- [RAW DATA]
(** * Agent dispatch lifecycle and log rate limiting

    A shallow embedding of TypeScript units of the voice to-do
    application and the properties stated about them:

    - [Tracker]  : voice-todo-app/lib/agent-tracker.ts   (class AgentTracker)
    - [Cleanup]  : voice-todo-app/lib/cleanup-worker.ts  (one cleanup cycle)
    - [Worker]   : voice-todo-app/lib/cleanup-worker.ts  (start, stop, singleton)
    - [Dispatch] : voice-todo-app/app/api/livekit/dispatch-agent/route.ts (POST)
    - [Status]   : voice-todo-app/app/api/livekit/agent-status/route.ts (GET)
    - [Cache]    : voice-todo-app/lib/cache.ts
    - [Limiter]  : agent-starter-node/src/log-rate-limiter.ts (class LogRateLimiter)

    Modelling conventions.
    - Every synchronous method body receives the clock reading it makes
      as an explicit argument [now], a [Z] of milliseconds; readings made
      after an [await] are a separate argument.
    - An external service is a function from what it has seen so far to
      the outcome of the call.  [Cleanup.runCleanup] is a cleanup cycle
      during which nothing else runs; [Cleanup.runCleanupAmid] is the
      cycle with the tracker calls of other handlers landing at its
      awaits.
    - A JavaScript [Map] is an association list kept in insertion order
      ([JsMap]); mutating an object fetched from a map is written as
      re-setting its key, which keeps the entry's position.
    - [console.*] output is returned by each operation as the list of lines
      it printed, each line kept structured (template and interpolated
      values) instead of rendered to text.
    - A JavaScript [number] that only ever holds counts or clock
      readings is a [Z].  A [number] that enters floating-point
      arithmetic (the token count and the rate of the limiter, a TTL in
      seconds) is a binary64 value ([Number.number]): NaN, the two
      infinities, the two zeros, or a non-zero rational; every operation
      returns the exact result rounded to the nearest binary64 value, ties
      to even.
    - A computed [Date] is a time value in milliseconds or an Invalid Date
      ([Date.t]); a [Date] made by [new Date()] is its millisecond value.
    - A string is a Rocq [string]: a sequence of code units below 256. *)

From Stdlib Require Import ZArith List String Ascii Bool Lia.
From Stdlib Require Import QArith Qminmax Lqa Qround Qpower Qabs Qreduction.
From Stdlib Require Import DecimalString Permutation Sorted SpecFloat.
Import ListNotations.

Local Open Scope string_scope.
Local Open Scope list_scope.
Local Open Scope Z_scope.

(** ** JavaScript values that cross the HTTP boundary *)

Inductive JsValue : Type :=
| VUndefined
| VNull
| VBool (b : bool)
| VNumber (n : Z)
| VString (s : string)
| VObject.

(** ToBoolean. [VObject] stands for any array or object. *)
Definition truthy (v : JsValue) : bool :=
  match v with
  | VUndefined | VNull => false
  | VBool b => b
  | VNumber n => negb (n =? 0)
  | VString s => negb (String.eqb s EmptyString)
  | VObject => true
  end.

(** [a || b] *)
Definition js_or (a b : JsValue) : JsValue := if truthy a then a else b.

Inductive Stream : Type := StdLog | StdInfo | StdWarn | StdError.

(** An exception a method lets escape. *)
Inductive Thrown : Type :=
| RangeError (message : string).

(** ** Map: an association list in insertion order *)

Module JsMap.
Section WithKey.
Context {K V : Type} (eqb : K -> K -> bool).

Definition t : Type := list (K * V).

Definition empty : t := [].

Fixpoint get (k : K) (m : t) : option V :=
  match m with
  | [] => None
  | (k', v) :: rest => if eqb k k' then Some v else get k rest
  end.

(** [Map.prototype.set]: an existing key keeps its position, a new key goes
    last. *)
Fixpoint set (k : K) (v : V) (m : t) : t :=
  match m with
  | [] => [(k, v)]
  | (k', v') :: rest =>
      if eqb k k' then (k', v) :: rest else (k', v') :: set k v rest
  end.

Fixpoint delete (k : K) (m : t) : t :=
  match m with
  | [] => []
  | (k', v') :: rest =>
      if eqb k k' then delete k rest else (k', v') :: delete k rest
  end.

Definition keys (m : t) : list K := map fst m.
Definition values (m : t) : list V := map snd m.
Definition size (m : t) : Z := Z.of_nat (List.length m).

End WithKey.
End JsMap.

(** ** number: IEEE 754 binary64 *)

(** The arithmetic of JavaScript numbers.  A finite non-zero value is kept
    as the rational it denotes; [round] is the rounding every operation
    applies to its exact result (roundTiesToEven, with gradual underflow
    and overflow to infinity). *)
Module Number.

Inductive number : Type :=
| NaN
| Infinity (negative : bool)
| Zero (negative : bool)
| Finite (q : Q).

(** 2^k, k of any sign *)
Definition pow2 (k : Z) : Q := Qpower 2 k.

(** floor (log2 q), q > 0 *)
Definition ilog2 (q : Q) : Z :=
  let k := Z.log2 (Qnum q) - Z.log2 (Zpos (Qden q)) in
  if Qle_bool (pow2 k) q then k else k - 1.

(** The exponent of the unit in the last place of the binary64 numbers
    around q > 0. *)
Definition ulp_exponent (q : Q) : Z := Z.max (ilog2 q - 52) (-1074).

- [HOW TO COMPLETE THIS TASK]
There is a line with "Modelling conventions." and a line with "- An external" above. Copy exactly those two lines and all lines between them, with nothing else.

- [RESULT OF THIS EXERCISE]
    Modelling conventions.
    - Every synchronous method body receives the clock reading it makes
      as an explicit argument [now], a [Z] of milliseconds; readings made
      after an [await] are a separate argument.
    - An external service is a function from what it has seen so far to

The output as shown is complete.